Baseboard Heaters Get Automated

If you’re lucky enough to have central heating and/or air conditioning, with an automatic thermostat, you probably don’t have to worry too much about the outside temperature. But central HVAC is far from the only way of maintaining temperature in a home. From wood stoves to boilers there are many options depending on your climate and home type, and [Murphy’s Law] has a decentralized baseboard system instead of something centralized. An ESP8266 solution was found that was able to tie them all together.

There are other types of baseboard heaters, but in [Murphy’s Law]’s case the heaters were electric with a separate thermostat for each heater. Rather than build a control system from the ground up to replace the thermostats, turnkey smart wall switches were used instead. These switches happened to be based on the popular ESP8266 microcontroller, like plenty of other off-the-shelf automation solutions, which meant less work needed to be done on the line voltage side and the microcontroller’s firmware could be easily customized for use with Home Assistant.
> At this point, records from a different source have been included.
(** The notification loop closes every subscriber, after a terminal event if it fits. *)
Lemma notify_terminal_spec cs e l :
  NoDup l → (∀ ch, ch ∈ l → open_chan cs ch) →
  ∃ cs', notify_terminal cs e l = Done cs' ∧
    (∀ ch, ch ∉ l → cs' !! ch = cs !! ch) ∧
    (∀ ch q, ch ∈ l → cs !! ch = Some {| queue := q; closed := false |} →
      cs' !! ch = Some {| queue := q ++ (if room cs ch then [e] else []); closed := true |}).
Proof.
  revert cs. induction l as [|ch l IH]; intros cs Hnd Hop.
  - exists cs. split; [done|]. split; [done|]. intros ch q Hch. set_solver.
  - apply NoDup_cons in Hnd as [Hni Hnd]. destruct (Hop ch) as [q Hq]; [set_solver|].
    cbn [notify_terminal]. rewrite (chan_try_send_open _ _ _ _ Hq). cbn [mbind outcome_bind fst].
    assert (chan_close (if room cs ch then <[ch := {| queue := q ++ [e]; closed := false |}]> cs else cs) ch
      = Done (<[ch := {| queue := q ++ (if room cs ch then [e] else []); closed := true |}]> cs)) as ->.
    { destruct (room cs ch).
      - erewrite chan_close_open by apply lookup_insert_eq. by rewrite insert_insert_eq.
      - rewrite app_nil_r. by apply chan_close_open. }
    cbn [mbind outcome_bind]. set (cs1 := <[ch := _]> cs).
    assert (∀ ch', ch' ≠ ch → cs1 !! ch' = cs !! ch') as Hcs1.
    { intros ch' Hne. unfold cs1. by rewrite lookup_insert_ne. }
    destruct (IH cs1 Hnd) as (cs' & Hn & Hout & Hin).
    { intros ch' Hch'. destruct (Hop ch') as [q' Hq']; [set_solver|].
      exists q'. rewrite Hcs1; [done|]. set_solver. }
    exists cs'. split; [exact Hn|split].
    + intros ch' Hch'. rewrite Hout by set_solver. apply Hcs1. set_solver.
    + intros ch' q' Hch' Hq'. destruct (decide (ch' = ch)) as [->|Hne].
      * rewrite Hout by done. unfold cs1. rewrite lookup_insert_eq. by simplify_eq.
      * erewrite Hin; [|set_solver|rewrite Hcs1; [exact Hq'|done]].
        unfold room. by rewrite Hcs1.
Qed.

(** Replaying at most [subChanCap] messages into a fresh channel never blocks. *)
Lemma replay_spec b cs ch i n q :
  cs !! ch = Some {| queue := q; closed := false |} →
  (length q + n ≤ subChanCap)%nat →
  replay b cs ch i n =
    Done (<[ch := {| queue := q ++ map (λ j, progress_event
            (nth ((head b + j) mod bufSize) (buf b) zero_msg)) (seq i n); closed := false |}]> cs).
Proof.
  revert cs i q. induction n as [|n IH]; intros cs i q Hq Hn.
  - cbn. by rewrite app_nil_r, insert_id.
  - cbn [replay]. unfold chan_send. rewrite (chan_try_send_open _ _ _ _ Hq).
    assert (room cs ch = true) as ->.
    { unfold room. rewrite Hq. apply Nat.ltb_lt. cbn [queue]. lia. }
    cbn [mbind outcome_bind fst snd].
    erewrite IH; [|apply lookup_insert_eq|rewrite length_app; cbn [length]; lia].
    rewrite insert_insert_eq. cbn [seq map]. by rewrite <-app_assoc.
Qed.

Lemma remove_first_spec l ch :
  NoDup l →
  match remove_first l ch with
  | Some l' => ch ∈ l ∧ l ≡ₚ ch :: l' ∧ ch ∉ l' ∧ NoDup l'
  | None => ch ∉ l
  end.
Proof.
  induction l as [|s l IH]; intros Hnd; cbn; [set_solver|].
  apply NoDup_cons in Hnd as [Hni Hnd]. case_decide as Hs.
  - subst. split; [set_solver|]. done.
  - specialize (IH Hnd). destruct (remove_first l ch) as [l'|]; cbn; [|set_solver].
    destruct IH as (Hin & Hp & Hni' & Hnd'). split; [set_solver|]. split; [|split].
    + rewrite Hp. apply Permutation_swap.
    + set_solver.
    + constructor; [|done]. rewrite Hp in Hni. set_solver.
Qed.

End invariant.

(** ** Interleavings of critical sections

    Goroutines hold broadcaster pointers and channel references; each critical
    section is one [step], in any order.  [OpBroadcaster] is the get-or-create
    lookup, [OpRecv] a consumer's receive, [OpCleanup] the delayed map delete. *)
Section interleaving.

Inductive op :=
  | OpBroadcaster (r : uuid)
  | OpPublish (p : loc) (m : ProgressMessage)
  | OpSubscribe (p : loc)
  | OpUnsub (p ch : loc)
  | OpComplete (p : loc) (t : TerminalEvent)
  | OpCleanup (r : uuid)
  | OpRecv (ch : loc).

(** The pointer an operation dereferences was returned by an earlier lookup. *)
Definition op_valid (h : Hub) (o : op) : Prop :=
  match o with
  | OpPublish p _ | OpSubscribe p | OpUnsub p _ | OpComplete p _ => is_Some (bcasts h !! p)
  | _ => True
  end.

(** One critical section; the second component lists the events received. *)
Definition step (h : Hub) (o : op) : outcome (Hub * list (loc * Event)) :=
  match o with
  | OpBroadcaster r => Done ((broadcaster h r).1, [])
  | OpPublish p m => h' ← publish_at h p m; Done (h', [])
  | OpSubscribe p => r ← subscribe_at h p; Done (r.1.1, [])
  | OpUnsub p ch => h' ← unsub h p ch; Done (h', [])
  | OpComplete p t => h' ← complete_at h p t; Done (h', [])
  | OpCleanup r => Done (cleanup h r, [])
  | OpRecv ch =>
    match chan_recv (chans h) ch with
    | Some (cs, Some e) =>
      Done ({| runs := runs h; bcasts := bcasts h; chans := cs; fresh := fresh h |}, [(ch, e)])
    | _ => Done (h, [])
    end
  end.

Lemma inv_NewHub : hub_inv NewHub.
Proof.
  split; cbn; intros; simplify_map_eq; by match goal with H : is_Some None |- _ => destruct H end.
Qed.

(** Rewriting one broadcaster and the channels it alone refers to. *)
Lemma inv_update h p b b' cs' :
  hub_inv h → bcasts h !! p = Some b → ring_wf b' → NoDup (subs b') →
  (∀ ch, ch ∈ subs b' → ch ∈ subs b ∧ open_chan cs' ch) →
  (terminal b' ≠ None → subs b' = []) →
  (∀ ch, ch ∉ subs b → cs' !! ch = chans h !! ch) →
  hub_inv (set_bcast h p b' cs').
Proof.
  intros [Hr Hb Hd Hfb Hfc] Hp Hring Hnd Hsubs Hterm Hcs.
  assert (∀ p2 b2, <[p := b']> (bcasts h) !! p2 = Some b2 →
    ∃ b0, bcasts h !! p2 = Some b0 ∧ (∀ ch, ch ∈ subs b2 → ch ∈ subs b0)) as Hback.
  { intros p2 b2. destruct (decide (p2 = p)) as [->|Hne].
    - rewrite lookup_insert_eq. intros [= <-]. exists b. split; [done|]. intros. by apply Hsubs.
    - rewrite lookup_insert_ne by done. eauto. }
  split; cbn.
  - intros r q Hq. destruct (decide (q = p)) as [->|Hne].
    + rewrite lookup_insert_eq. eauto.
    + rewrite lookup_insert_ne by done. eauto.
  - intros p2 b2. destruct (decide (p2 = p)) as [->|Hne].
    + rewrite lookup_insert_eq. intros [= <-]. repeat split; try done; try apply Hring.
      intros ch Hch. by apply Hsubs.
    + rewrite lookup_insert_ne by done. intros Hp2. destruct (Hb _ _ Hp2) as (? & ? & Hop & ?).
      repeat split; try done; try apply H. intros ch Hch. destruct (Hop ch Hch) as [q Hq].
      exists q. rewrite Hcs; [done|]. intros Hin. by destruct (Hd _ _ _ _ _ Hp Hp2 Hin Hch).
  - intros p1 p2 b1 b2 ch (b1' & H1 & Hi1)%Hback (b2' & H2 & Hi2)%Hback ??. eauto.
  - intros q. rewrite lookup_insert_is_Some'. intros [->|]; eauto.
  - intros ch Hch. destruct (decide (ch ∈ subs b)) as [Hin|Hni].
    + destruct (Hb _ _ Hp) as (_ & _ & Hop & _). destruct (Hop _ Hin) as [q Hq]. eauto.
    + rewrite Hcs in Hch by done. eauto.
Qed.

Lemma step_publish h p b m :
  hub_inv h → bcasts h !! p = Some b →
  ∃ cs', publish_at h p m = Done (set_bcast h p (set_subs (ring_push b m)
      (filter (λ ch, room (chans h) ch = true) (subs b))) cs') ∧
    (∀ ch, ch ∉ subs b → cs' !! ch = chans h !! ch) ∧
    (∀ ch, ch ∈ subs b → cs' !! ch = fanned (chans h) (progress_event m) ch) ∧
    hub_inv (set_bcast h p (set_subs (ring_push b m)
      (filter (λ ch, room (chans h) ch = true) (subs b))) cs').
Proof.
  intros Hinv Hp. destruct (inv_bcasts _ Hinv _ _ Hp) as (Hring & Hnd & Hop & Ht).
  assert (subs (ring_push b m) = subs b) as Hsubs by (unfold ring_push; cbv zeta; by case_match).
  assert (terminal (ring_push b m) = terminal b) as Hterm
    by (unfold ring_push; cbv zeta; by case_match).
  destruct (fan_out_spec (chans h) (progress_event m) (subs b) Hnd Hop) as (cs' & Hfo & Hout & Hin).
  exists cs'. unfold publish_at. rewrite Hp, Hsubs, Hfo. cbn [mbind outcome_bind fst snd].
  split; [done|]. split; [done|]. split; [done|].
  eapply inv_update; [done|done|by apply (ring_push_wf b m)|by apply NoDup_filter| | |].
  - intros ch [Hroom Hch]%list_elem_of_filter. split; [done|].
    unfold open_chan. rewrite Hin by done. unfold fanned.
    destruct (Hop ch Hch) as [q Hq]. unfold room in Hroom. rewrite Hq in *. cbn [fmap option_fmap option_map].
    rewrite Hroom. eauto.
  - cbn. rewrite Hterm. intros ?. by rewrite Ht.
  - done.
Qed.

Lemma step_complete h p b t :
  hub_inv h → bcasts h !! p = Some b → terminal b = None →
  ∃ cs', complete_at h p t = Done (set_bcast h p {| buf := buf b; head := head b;
      count := count b; subs := []; terminal := Some t |} cs') ∧
    (∀ ch, ch ∉ subs b → cs' !! ch = chans h !! ch) ∧
    (∀ ch q, ch ∈ subs b → chans h !! ch = Some {| queue := q; closed := false |} →
      cs' !! ch = Some {| queue := q ++ (if room (chans h) ch then [terminal_event t] else []);
                          closed := true |}) ∧
    hub_inv (set_bcast h p {| buf := buf b; head := head b; count := count b;
                              subs := []; terminal := Some t |} cs').
Proof.
  intros Hinv Hp Hnone. destruct (inv_bcasts _ Hinv _ _ Hp) as (Hring & Hnd & Hop & Ht).
  destruct (notify_terminal_spec (chans h) (terminal_event t) (subs b) Hnd Hop)
    as (cs' & Hn & Hout & Hin).
  exists cs'. unfold complete_at. rewrite Hp, Hnone, Hn. cbn [mbind outcome_bind].
  split; [done|]. split; [done|]. split; [done|].
  eapply inv_update; [done|done|done|by constructor|set_solver|done|done].
Qed.

Lemma step_unsub h p b ch :
  hub_inv h → bcasts h !! p = Some b →
  ∃ h', unsub h p ch = Done h' ∧ hub_inv h' ∧
    ((ch ∉ subs b ∧ h' = h) ∨
     (∃ l q, subs b ≡ₚ ch :: l ∧ ch ∉ l ∧ chans h !! ch = Some {| queue := q; closed := false |} ∧
        h' = set_bcast h p (set_subs b l) (<[ch := {| queue := q; closed := true |}]> (chans h)))).
Proof.
  intros Hinv Hp. destruct (inv_bcasts _ Hinv _ _ Hp) as (Hring & Hnd & Hop & Ht).
  unfold unsub. rewrite Hp. pose proof (remove_first_spec (subs b) ch Hnd) as Hrm.
  destruct (remove_first (subs b) ch) as [l|].
  - destruct Hrm as (Hin & Hperm & Hni & Hndl). destruct (Hop ch Hin) as [q Hq].
    rewrite (chan_close_open _ _ _ Hq). cbn [mbind outcome_bind].
    eexists. split; [done|]. split; [|right; eauto 6].
    eapply inv_update; [done|done|done|done| | |].
    + intros ch' Hch'. split; [rewrite Hperm; by right|].
      destruct (Hop ch') as [q' Hq']; [rewrite Hperm; by right|].
      exists q'. rewrite lookup_insert_ne; [done|]. set_solver.
    + cbn. intros Htm. rewrite Ht in Hperm by done. by apply Permutation_nil_cons in Hperm.
    + intros ch' Hch'. rewrite lookup_insert_ne; [done|]. set_solver.
  - eauto 6.
Qed.

(** A fresh channel nobody is subscribed to. *)
Lemma inv_fresh_chan h c :
  hub_inv h →
  hub_inv {| runs := runs h; bcasts := bcasts h; chans := <[fresh h := c]> (chans h); fresh := S (fresh h) |}.
Proof.
  intros [Hr Hb Hd Hfb Hfc]. split; cbn; [done| |done| |].
  - intros q b2 Hq. destruct (Hb _ _ Hq) as (? & ? & Hop2 & ?). split; [done|]. split; [done|].
    split; [|done]. intros ch Hch. destruct (Hop2 ch Hch) as [qq Hqq]. exists qq.
    rewrite lookup_insert_ne; [done|]. pose proof (Hfc ch (mk_is_Some _ _ Hqq)). lia.
  - intros q Hq%Hfb. lia.
  - intros ch. rewrite lookup_insert_is_Some'. intros [->|Hq%Hfc]; lia.
Qed.

(** A fresh open channel subscribed to a running broadcaster. *)
Lemma inv_fresh_sub h p b l :
  hub_inv h → bcasts h !! p = Some b → terminal b = None →
  hub_inv {| runs := runs h; bcasts := <[p := set_subs b (subs b ++ [fresh h])]> (bcasts h);
             chans := <[fresh h := {| queue := l; closed := false |}]> (chans h); fresh := S (fresh h) |}.
Proof.
  intros [Hr Hb Hd Hfb Hfc] Hp Hterm. destruct (Hb _ _ Hp) as (Hring & Hnd & Hop & Ht).
  assert (∀ q b0 ch, bcasts h !! q = Some b0 → ch ∈ subs b0 → ch ≠ fresh h) as Hold.
  { intros q b0 ch Hq Hch. destruct (Hb _ _ Hq) as (_ & _ & Hop2 & _).
    destruct (Hop2 ch Hch) as [qq Hqq]. pose proof (Hfc ch (mk_is_Some _ _ Hqq)). lia. }
  assert (∀ p2 b2, <[p := set_subs b (subs b ++ [fresh h])]> (bcasts h) !! p2 = Some b2 →
    ∃ b0, bcasts h !! p2 = Some b0 ∧
      ∀ ch, ch ∈ subs b2 → (ch ∈ subs b0) ∨ (p2 = p ∧ ch = fresh h)) as Hback.
  { intros p2 b2. destruct (decide (p2 = p)) as [->|Hne].
    - rewrite lookup_insert_eq. intros [= <-]. exists b. split; [done|]. cbn.
      intros ch. rewrite elem_of_app, list_elem_of_singleton. naive_solver.
    - rewrite lookup_insert_ne by done. eauto. }
  split; cbn.
  - intros r q Hq. rewrite lookup_insert_is_Some'. eauto.
  - intros q b2 Hq. destruct (decide (q = p)) as [->|Hne].
    + rewrite lookup_insert_eq in Hq. injection Hq as <-. split; [done|]. cbn. split; [|split].
      * apply NoDup_app. split; [done|]. split; [|apply NoDup_singleton].
         intros ch Hch ->%list_elem_of_singleton. by eapply (Hold p b).
      * intros ch [Hch| ->%list_elem_of_singleton]%elem_of_app.
         -- destruct (Hop ch Hch) as [qq Hqq]. exists qq.
            rewrite lookup_insert_ne; [done|]. intros <-. by eapply (Hold p b).
         -- eexists. apply lookup_insert_eq.
      * by rewrite Hterm.
    + rewrite lookup_insert_ne in Hq by done.
      destruct (Hb _ _ Hq) as (? & ? & Hop2 & ?). split; [done|]. split; [done|].
      split; [|done]. intros ch Hch. destruct (Hop2 ch Hch) as [qq Hqq]. exists qq.
      rewrite lookup_insert_ne; [done|]. intros <-. by eapply (Hold q b2).
  - intros p1 p2 b1 b2 ch (b1' & H1 & Hi1)%Hback (b2' & H2 & Hi2)%Hback Hc1 Hc2.
    destruct (Hi1 _ Hc1) as [Hs1|[-> ->]], (Hi2 _ Hc2) as [Hs2|[-> Hf2]]; [eauto| | |done].
    + by destruct (Hold _ _ _ H1 Hs1).
    + by destruct (Hold _ _ _ H2 Hs2).
  - intros q. rewrite lookup_insert_is_Some'. intros [<-|Hq%Hfb]; [|lia].
    assert (is_Some (bcasts h !! p)) as ?%Hfb by eauto. lia.
  - intros ch. rewrite lookup_insert_is_Some'. intros [->|Hq%Hfc]; lia.
Qed.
While [Murphy’s Law] doesn’t live in the home with the fleet of electric baseboard heaters anymore, the new home has a single baseboard heater to keep a bathroom warm since the central heating system doesn’t quite keep it warm enough. This system is able to scale up or down based on number of heaters, though, so it’s still a capable solution for the single room and has since been updated to use the ESP32. All of the code for this project is available on GitHub as well, and for those of you attempting to add other HVAC components to a home automation system this project that loops in a heat pump is worth taking a look at as well.